Transcribe the records in their entirety, exactly as given.

[Saved data entries]
☆ ☆ ☆ ☆

(* ===== verification/World.v ===== *)
(** * World: files, commands and package variables as explicit state

    Effectful code is a function from the state of the world to a result and
    a new state.  The operating system is the class [Host]: it may make any
    file operation fail (and leave the files in any state when it does), and
    it decides what a command prints, whether it succeeds and what it does to
    the files.  Operations that succeed have the effect written here, and
    every operation is recorded in the trace, so the order in which the code
    does things can be stated. *)
From Stdlib Require Import ZArith Lia Ascii String.
From stdpp Require Import base tactics list gmap strings sorting.
From S2P Require Import Prelude GoStrings.
Local Open Scope Z_scope.

Inductive event : Set :=
| EvMkdirAll (path : string)
| EvWrite (path data : string)
| EvRemove (path : string)
| EvRead (path : string)
| EvExec (argv : list string)
| EvPrint (panel text : string)
| EvLink (op link : string)                  (* a netlink request *)
| EvWebhook (event : string).                (* the hooks of an installation event *)

Record world : Set := mkWorld {
  w_files : gmap string string;
  w_trace : list event;                      (* latest event first *)
  w_originals : gmap string string;          (* originalNetworkConfigs *)
  w_saved : bool                             (* saveOriginalNetworkConfigOnce has run *)
}.

Definition set_files (f : gmap string string) (w : world) : world :=
  mkWorld f (w_trace w) (w_originals w) (w_saved w).
Definition log_event (e : event) (w : world) : world :=
  mkWorld (w_files w) (e :: w_trace w) (w_originals w) (w_saved w).

Class Host := {
  fault : world -> event -> option (error * gmap string string);
  exec : world -> list string -> gmap string string * (string + error)   (* output or failure *)
}.

(** A host on which every operation succeeds and commands do nothing. *)
Definition ideal_host : Host := {| fault _ _ := None; exec w _ := (w_files w, inl "") |}.

(** ** The monad *)

Definition io (A : Type) : Type := world -> result A * world.
#[export] Instance io_ret : MRet io := fun A a w => (Ok a, w).
#[export] Instance io_bind : MBind io := fun A B f m w =>
  match m w with
  | (Ok a, w') => f a w'
  | (Err e, w') => (Err e, w')
  | (Panic, w') => (Panic, w')
  end.
Definition lift {A} (r : result A) : io A := fun w => (r, w).
Definition get_world : io world := fun w => (Ok w, w).
Definition put_world (w : world) : io unit := fun _ => (Ok tt, w).
(** The error of [m] as a value: [err := m]. *)
Definition try {A} (m : io A) : io (result A) := fun w =>
  match m w with (Panic, w') => (Panic, w') | (r, w') => (Ok r, w') end.

(** [if err := m(); err != nil { h(err); return err }] and [defer h()]. *)
Definition on_err {A} (m : io A) (h : error -> io unit) : io A := fun w =>
  match m w with
  | (Err e, w') => match h e w' with (Panic, w'') => (Panic, w'') | (_, w'') => (Err e, w'') end
  | r => r
  end.
Definition finally {A} (m : io A) (h : io unit) : io A := fun w =>
  let '(r, w') := m w in
  match h w' with (Panic, w'') => (Panic, w'') | (_, w'') => (r, w'') end.

Fixpoint for_each_io {A} (f : A -> io unit) (l : list A) : io unit :=
  match l with [] => mret tt | x :: l' => f x ≫= fun _ => for_each_io f l' end.
Fixpoint map_each_io {A B} (f : A -> io B) (l : list A) : io (list B) :=
  match l with
  | [] => mret []
  | x :: l' => f x ≫= fun y => map_each_io f l' ≫= fun ys => mret (y :: ys)
  end.

Section host.
Context `{Host}.

(** An operation: a fault of the host, or the effect [eff] on the files. *)
Definition fs_op {A} (e : event) (eff : gmap string string -> result A * gmap string string) : io A := fun w =>
  match fault w e with
  | Some (err, f) => (Err err, log_event e (set_files f w))
  | None => let '(r, f) := eff (w_files w) in (r, log_event e (set_files f w))
  end.

(** os.MkdirAll (directories are not tracked), os.WriteFile, os.Remove,
    os.ReadFile. *)
Definition MkdirAll (path : string) : io unit := fs_op (EvMkdirAll path) (fun f => (Ok tt, f)).
Definition WriteFile (path data : string) : io unit :=
  fs_op (EvWrite path data) (fun f => (Ok tt, <[path := data]> f)).
Definition Remove (path : string) : io unit :=
  fs_op (EvRemove path) (fun f =>
    match f !! path with
    | Some _ => (Ok tt, delete path f)
    | None => (Err (EPath "remove" path true), f)
    end).
Definition ReadFile (path : string) : io string :=
  fs_op (EvRead path) (fun f =>
    (match f !! path with Some data => Ok data | None => Err (EPath "open" path true) end, f)).

(** exec.Command(argv).CombinedOutput(). *)
Definition Exec (argv : list string) : io string := fun w =>
  let '(f, r) := exec w argv in
  (match r with inl output => Ok output | inr e => Err e end, log_event (EvExec argv) (set_files f w)).
End host.

(** ** Globbing [dir/*suffix]

    [dir] is a path without meta characters and without a trailing slash; [*]
    matches anything but a slash, and the result is sorted. *)
Definition glob_match (dir suffix path : string) : bool :=
  match strip_prefix (dir +:+ "/") path with
  | Some base => has_suffix base suffix && negb (has_char "/" base)
  | None => false
  end.
Definition string_le (a b : string) : Prop := String.leb a b = true.
#[export] Instance string_le_dec : RelDecision string_le := fun a b => decide (String.leb a b = true).

(** It is a total order, so that sorting does not depend on the order of the
    elements. *)
#[export] Instance string_le_total : Total string_le.
Proof. intros a b. apply String.leb_total. Qed.
#[export] Instance string_le_antisymm : AntiSymm (=) string_le.
Proof. intros a b. apply String.leb_antisym. Qed.
#[export] Instance string_le_trans : Transitive string_le.
Proof.
  unfold string_le, String.leb. intros a. induction a as [|c a IH]; intros b d; [by destruct d|].
  destruct b as [|e b]; [done|]. destruct d as [|f d]; [done|]. cbn [String.compare].
  unfold Ascii.compare.
  destruct (N.compare_spec (N_of_ascii c) (N_of_ascii e)) as [Hce|Hce|Hce]; [| |done];
  destruct (N.compare_spec (N_of_ascii e) (N_of_ascii f)) as [Hef|Hef|Hef]; try done; intros H1 H2.
  - rewrite (proj2 (N.compare_eq_iff _ _)) by congruence. by apply (IH b d).
  - by rewrite (proj2 (N.compare_lt_iff _ _)) by lia.
  - by rewrite (proj2 (N.compare_lt_iff _ _)) by lia.
  - by rewrite (proj2 (N.compare_lt_iff _ _)) by lia.
Qed.

Definition sort_strings (l : list string) : list string := merge_sort string_le l.
Definition glob (dir suffix : string) (f : gmap string string) : list string :=
  sort_strings (filter (fun p => glob_match dir suffix p = true) (map fst (map_to_list f))).
Definition Glob (dir suffix : string) : io (list string) := fun w => (Ok (glob dir suffix (w_files w)), w).

(** ** Lemmas *)

Lemma io_bind_ok {A B} (m : io A) (f : A -> io B) w b w' :
  (m ≫= f) w = (Ok b, w') <-> exists a w1, m w = (Ok a, w1) /\ f a w1 = (Ok b, w').
Proof.
  unfold mbind, io_bind. destruct (m w) as [[a|e|] w1]; naive_solver.
Qed.

Lemma try_ok {A} (m : io A) w r w' : try m w = (Ok r, w') -> w' = snd (m w) /\ r = fst (m w).
Proof. unfold try. destruct (m w) as [[] w1]; by intros [= <- <-]. Qed.

Lemma io_ret_ok {A} (a b : A) w w' : (mret a : io A) w = (Ok b, w') <-> a = b /\ w = w'.
Proof. unfold mret, io_ret. naive_solver. Qed.

Lemma sort_strings_elem x l : x ∈ sort_strings l <-> x ∈ l.
Proof. unfold sort_strings. by rewrite merge_sort_Permutation. Qed.

Lemma sort_strings_perm l l' : l ≡ₚ l' -> sort_strings l = sort_strings l'.
Proof.
  intros Hp. apply (Sorted_unique string_le); [apply Sorted_merge_sort, _..|].
  unfold sort_strings. by rewrite !merge_sort_Permutation.
Qed.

☆ ☆ ☆ ☆

● Result of this exercise
(* ===== verification/World.v ===== *)
(** * World: files, commands and package variables as explicit state

    Effectful code is a function from the state of the world to a result and
    a new state.  The operating system is the class [Host]: it may make any
    file operation fail (and leave the files in any state when it does), and
    it decides what a command prints, whether it succeeds and what it does to
    the files.  Operations that succeed have the effect written here, and
    every operation is recorded in the trace, so the order in which the code
    does things can be stated. *)
From Stdlib Require Import ZArith Lia Ascii String.
From stdpp Require Import base tactics list gmap strings sorting.
From S2P Require Import Prelude GoStrings.
Local Open Scope Z_scope.

Inductive event : Set :=
| EvMkdirAll (path : string)
| EvWrite (path data : string)
| EvRemove (path : string)
| EvRead (path : string)
| EvExec (argv : list string)
| EvPrint (panel text : string)
| EvLink (op link : string)                  (* a netlink request *)
| EvWebhook (event : string).                (* the hooks of an installation event *)

Record world : Set := mkWorld {
  w_files : gmap string string;
  w_trace : list event;                      (* latest event first *)
  w_originals : gmap string string;          (* originalNetworkConfigs *)
  w_saved : bool                             (* saveOriginalNetworkConfigOnce has run *)
}.

Definition set_files (f : gmap string string) (w : world) : world :=
  mkWorld f (w_trace w) (w_originals w) (w_saved w).
Definition log_event (e : event) (w : world) : world :=
  mkWorld (w_files w) (e :: w_trace w) (w_originals w) (w_saved w).

Class Host := {
  fault : world -> event -> option (error * gmap string string);
  exec : world -> list string -> gmap string string * (string + error)   (* output or failure *)
}.

(** A host on which every operation succeeds and commands do nothing. *)
Definition ideal_host : Host := {| fault _ _ := None; exec w _ := (w_files w, inl "") |}.

(** ** The monad *)

Definition io (A : Type) : Type := world -> result A * world.
#[export] Instance io_ret : MRet io := fun A a w => (Ok a, w).
#[export] Instance io_bind : MBind io := fun A B f m w =>
  match m w with
  | (Ok a, w') => f a w'
  | (Err e, w') => (Err e, w')
  | (Panic, w') => (Panic, w')
  end.
Definition lift {A} (r : result A) : io A := fun w => (r, w).
Definition get_world : io world := fun w => (Ok w, w).
Definition put_world (w : world) : io unit := fun _ => (Ok tt, w).
(** The error of [m] as a value: [err := m]. *)
Definition try {A} (m : io A) : io (result A) := fun w =>
  match m w with (Panic, w') => (Panic, w') | (r, w') => (Ok r, w') end.

(** [if err := m(); err != nil { h(err); return err }] and [defer h()]. *)
Definition on_err {A} (m : io A) (h : error -> io unit) : io A := fun w =>
  match m w with
  | (Err e, w') => match h e w' with (Panic, w'') => (Panic, w'') | (_, w'') => (Err e, w'') end
  | r => r
  end.
Definition finally {A} (m : io A) (h : io unit) : io A := fun w =>
  let '(r, w') := m w in
  match h w' with (Panic, w'') => (Panic, w'') | (_, w'') => (r, w'') end.

Fixpoint for_each_io {A} (f : A -> io unit) (l : list A) : io unit :=
  match l with [] => mret tt | x :: l' => f x ≫= fun _ => for_each_io f l' end.
Fixpoint map_each_io {A B} (f : A -> io B) (l : list A) : io (list B) :=
  match l with
  | [] => mret []
  | x :: l' => f x ≫= fun y => map_each_io f l' ≫= fun ys => mret (y :: ys)
  end.

Section host.
Context `{Host}.

(** An operation: a fault of the host, or the effect [eff] on the files. *)
Definition fs_op {A} (e : event) (eff : gmap string string -> result A * gmap string string) : io A := fun w =>
  match fault w e with
  | Some (err, f) => (Err err, log_event e (set_files f w))
  | None => let '(r, f) := eff (w_files w) in (r, log_event e (set_files f w))
  end.

(** os.MkdirAll (directories are not tracked), os.WriteFile, os.Remove,
    os.ReadFile. *)
Definition MkdirAll (path : string) : io unit := fs_op (EvMkdirAll path) (fun f => (Ok tt, f)).
Definition WriteFile (path data : string) : io unit :=
  fs_op (EvWrite path data) (fun f => (Ok tt, <[path := data]> f)).
Definition Remove (path : string) : io unit :=
  fs_op (EvRemove path) (fun f =>
    match f !! path with
    | Some _ => (Ok tt, delete path f)
    | None => (Err (EPath "remove" path true), f)
    end).
Definition ReadFile (path : string) : io string :=
  fs_op (EvRead path) (fun f =>
    (match f !! path with Some data => Ok data | None => Err (EPath "open" path true) end, f)).

(** exec.Command(argv).CombinedOutput(). *)
Definition Exec (argv : list string) : io string := fun w =>
  let '(f, r) := exec w argv in
  (match r with inl output => Ok output | inr e => Err e end, log_event (EvExec argv) (set_files f w)).
End host.

(** ** Globbing [dir/*suffix]

    [dir] is a path without meta characters and without a trailing slash; [*]
    matches anything but a slash, and the result is sorted. *)
Definition glob_match (dir suffix path : string) : bool :=
  match strip_prefix (dir +:+ "/") path with
  | Some base => has_suffix base suffix && negb (has_char "/" base)
  | None => false
  end.
Definition string_le (a b : string) : Prop := String.leb a b = true.
#[export] Instance string_le_dec : RelDecision string_le := fun a b => decide (String.leb a b = true).

(** It is a total order, so that sorting does not depend on the order of the
    elements. *)
#[export] Instance string_le_total : Total string_le.
Proof. intros a b. apply String.leb_total. Qed.
#[export] Instance string_le_antisymm : AntiSymm (=) string_le.
Proof. intros a b. apply String.leb_antisym. Qed.
#[export] Instance string_le_trans : Transitive string_le.
Proof.
  unfold string_le, String.leb. intros a. induction a as [|c a IH]; intros b d; [by destruct d|].
  destruct b as [|e b]; [done|]. destruct d as [|f d]; [done|]. cbn [String.compare].
  unfold Ascii.compare.
  destruct (N.compare_spec (N_of_ascii c) (N_of_ascii e)) as [Hce|Hce|Hce]; [| |done];
  destruct (N.compare_spec (N_of_ascii e) (N_of_ascii f)) as [Hef|Hef|Hef]; try done; intros H1 H2.
  - rewrite (proj2 (N.compare_eq_iff _ _)) by congruence. by apply (IH b d).
  - by rewrite (proj2 (N.compare_lt_iff _ _)) by lia.
  - by rewrite (proj2 (N.compare_lt_iff _ _)) by lia.
  - by rewrite (proj2 (N.compare_lt_iff _ _)) by lia.
Qed.

Definition sort_strings (l : list string) : list string := merge_sort string_le l.
Definition glob (dir suffix : string) (f : gmap string string) : list string :=
  sort_strings (filter (fun p => glob_match dir suffix p = true) (map fst (map_to_list f))).
Definition Glob (dir suffix : string) : io (list string) := fun w => (Ok (glob dir suffix (w_files w)), w).

(** ** Lemmas *)

Lemma io_bind_ok {A B} (m : io A) (f : A -> io B) w b w' :
  (m ≫= f) w = (Ok b, w') <-> exists a w1, m w = (Ok a, w1) /\ f a w1 = (Ok b, w').
Proof.
  unfold mbind, io_bind. destruct (m w) as [[a|e|] w1]; naive_solver.
Qed.

Lemma try_ok {A} (m : io A) w r w' : try m w = (Ok r, w') -> w' = snd (m w) /\ r = fst (m w).
Proof. unfold try. destruct (m w) as [[] w1]; by intros [= <- <-]. Qed.

Lemma io_ret_ok {A} (a b : A) w w' : (mret a : io A) w = (Ok b, w') <-> a = b /\ w = w'.
Proof. unfold mret, io_ret. naive_solver. Qed.

Lemma sort_strings_elem x l : x ∈ sort_strings l <-> x ∈ l.
Proof. unfold sort_strings. by rewrite merge_sort_Permutation. Qed.

Lemma sort_strings_perm l l' : l ≡ₚ l' -> sort_strings l = sort_strings l'.
Proof.
  intros Hp. apply (Sorted_unique string_le); [apply Sorted_merge_sort, _..|].
  unfold sort_strings. by rewrite !merge_sort_Permutation.
Qed.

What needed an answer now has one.